J’attire votre attention sur les engagements nombreux et variés pris par le Gouvernement en matière d’économie verte et d’agriculture durable. Je pense, notamment, aux déclarations que l’on a vu fleurir ces derniers mois, voire ces dernières années, que ce soit la stratégie nationale de développement durable 2010-2013 intitulée « Vers une économie verte et équitable », la stratégie nationale de recherche et d’innovation, ou encore le rapport de mars 2010 du Commissariat général au développement durable, intitulé Les Filières industrielles stratégiques de l’économie verte, sans compter les engagements du cadre du Grenelle II, mais aussi les engagements internationaux pris dans le cadre de la convention de Stockholm.
Ce sont là des engagements forts de la part du Gouvernement. La réouverture de l’article 68 pourrait faciliter leur concrétisation.
J’ajoute que la sécurité qui est apportée aux agriculteurs par la gouvernance publique constitue un élément déterminant de leur comportement en matière d’assolement et de cultures. L’histoire ne manque pas d’exemples de ce qui peut se passer lorsque cette sécurité n’est pas assurée.
Vous avez évoqué la Haute-Normandie, grande productrice de lin. Je citerai, pour ma part, la Bretagne, qui a été une région extraordinairement productive pour le lin et le chanvre, jusqu’à ce que la politique colbertiste, voilà trois siècles, vienne stopper cet élan puisque, pour des raisons internationales, notamment en raison d’arrangements avec les Anglais, on a cessé de donner des assurances aux marchés en termes de commande publique, par exemple pour la marine de guerre.
Ainsi, on le voit, quand la gouvernance publique ne donne plus les sécurités nécessaires, les agriculteurs peuvent être dissuadés de mettre en culture des productions pourtant porteuses d’avenir.
C’est la raison pour laquelle j’insiste, monsieur le ministre, afin que vous réexaminiez éventuellement l’arbitrage dans un sens favorable à ces productions.

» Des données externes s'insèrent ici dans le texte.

(** * Open-addressing hash table of lab_05

    Shallow embedding of
    [src/lab_05/src/modules/hash_table_open_addressing.py]
    (class [OpenAddressingHashTable]) and of [simple_hash] / [djb2] from
    [src/lab_05/src/modules/hash_functions.py], followed by the properties
    the specification states about them.

    Modelling conventions.
    - Python [int] is [Z]; [%] on a non-zero divisor is [Z.modulo] (both
      are floor-modulo, the result takes the sign of the divisor); a zero
      divisor raises [ZeroDivisionError].
    - [str] is [string]; [ord] of a character is its code.
    - A cell of [_keys] is [None], the sentinel [_DELETED] or a [str]:
      [key_slot].  A cell of [_values] is any Python value: [pyval].
    - [list] indexing follows Python: negative indices count from the end,
      anything outside [-len, len) raises [IndexError].
    - [load_factor] is a Python float; it is modelled by the exact rational
      [_size / _capacity] and the threshold by a rational.  For the
      threshold literal [0.6] and capacities below 2^50 the floating-point
      comparison and the rational one agree.
    - The probe generator never stops ([while True]); the [for] loops over
      it are modelled with a fuel argument.  [OutOfFuel] means that the loop
      has not returned after that many iterations; an operation that
      answers [OutOfFuel] for every amount of fuel does not terminate.
    - The built-in [hash] of the interpreter is a parameter [hash] of every
      definition that reaches it. *)

From Stdlib Require Import ZArith Lia Znumtheory Ascii String.
From Stdlib Require QArith.
From stdpp Require Import base relations list strings.

Local Open Scope Z_scope.

(** ** Results of running Python code *)

Inductive exn := IndexError | ZeroDivisionError | AssertionError.

Inductive result (A : Type) :=
| Ret (a : A)
| Raise (e : exn)
| OutOfFuel.

Arguments Ret {A} a.
Arguments Raise {A} e.
Arguments OutOfFuel {A}.

Definition bind {A B : Type} (m : result A) (k : A → result B) : result B :=
  match m with
  | Ret a => k a
  | Raise e => Raise e
  | OutOfFuel => OutOfFuel
  end.

Notation "x <- m ;; k" := (bind m (fun x => k))
  (at level 100, m at next level, right associativity).

(** ** Python lists *)

Definition py_index {A : Type} (l : list A) (i : Z) : option nat :=
  let n := Z.of_nat (length l) in
  let j := if i <? 0 then i + n else i in
  if (0 <=? j) && (j <? n) then Some (Z.to_nat j) else None.

(** [l[i]] *)
Definition py_getitem {A : Type} (l : list A) (i : Z) : result A :=
  match py_index l i with
  | Some j => match l !! j with Some x => Ret x | None => Raise IndexError end
  | None => Raise IndexError
  end.

(** [l[i] = x] *)
Definition py_setitem {A : Type} (l : list A) (i : Z) (x : A) : result (list A) :=
  match py_index l i with
  | Some j => Ret (<[j := x]> l)
  | None => Raise IndexError
  end.

(** ** hash_functions.py *)

Definition ord (ch : ascii) : Z := Z.of_nat (nat_of_ascii ch).

Fixpoint str_fold (f : Z → ascii → Z) (s : string) (h : Z) : Z :=
  match s with
  | EmptyString => h
  | String ch s' => str_fold f s' (f h ch)
  end.

Definition simple_hash (s : string) : Z :=
  Z.land (str_fold (fun h ch => h + ord ch) s 0) 0x7FFFFFFF.

Definition djb2 (s : string) : Z :=
  Z.land (str_fold (fun h ch => h * 33 + ord ch) s 5381) 0x7FFFFFFF.

(** ** The table *)

Inductive pyval :=
| VNone
| VInt (n : Z)
| VStr (s : string).

Inductive key_slot :=
| KNone
| KDeleted
| KStr (s : string).

(** [isinstance(k, str)] *)
Definition is_str (k : key_slot) : bool :=
  match k with KStr _ => true | _ => false end.

(** [_second_hash] is either the function given to the constructor or the
    lambda [lambda s: 1 + (hash(s) % (self._capacity - 1))], which closes
    over [self] and reads [_capacity] when it is called. *)
Inductive second_hash_fn :=
| SecondGiven (f : string → Z)
| SecondDefault.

avenir des opticiens en milieu rural face à la politique de conventionnement des complémentaires santé
Mme la présidente. La parole est à M. Jean-Luc Fichet, auteur de la question n° 1262, transmise à Mme la secrétaire d'État chargée de la santé.
M. Jean-Luc Fichet. Madame la secrétaire d'État, avec la politique mise en œuvre par votre gouvernement depuis 2007, le reste à charge que les assurés ont à payer pour leurs soins est toujours plus important. C’est la conséquence d’une politique de déremboursement à tout crin et d’une prise en charge par la solidarité nationale des soins d’optique et dentaires qui n’a jamais été suffisante ; nous pouvons même dire qu’elle est inexistante.
Aussi, les complémentaires santé ont mis en place des réseaux de soins avec les professionnels concernés, ce qui bien souvent permet d’obtenir une qualité de prestations supérieure pour un coût moindre.
À la suite des critiques des professionnels de l’optique, le ministère de l'économie s’est inquiété des risques de distorsion de concurrence que pouvaient comporter ces réseaux. Sur sa demande, en vertu de l’article L. 462-1 du code de commerce, l’Autorité de la concurrence a rendu un avis le 28 septembre 2009 sur ce sujet précis.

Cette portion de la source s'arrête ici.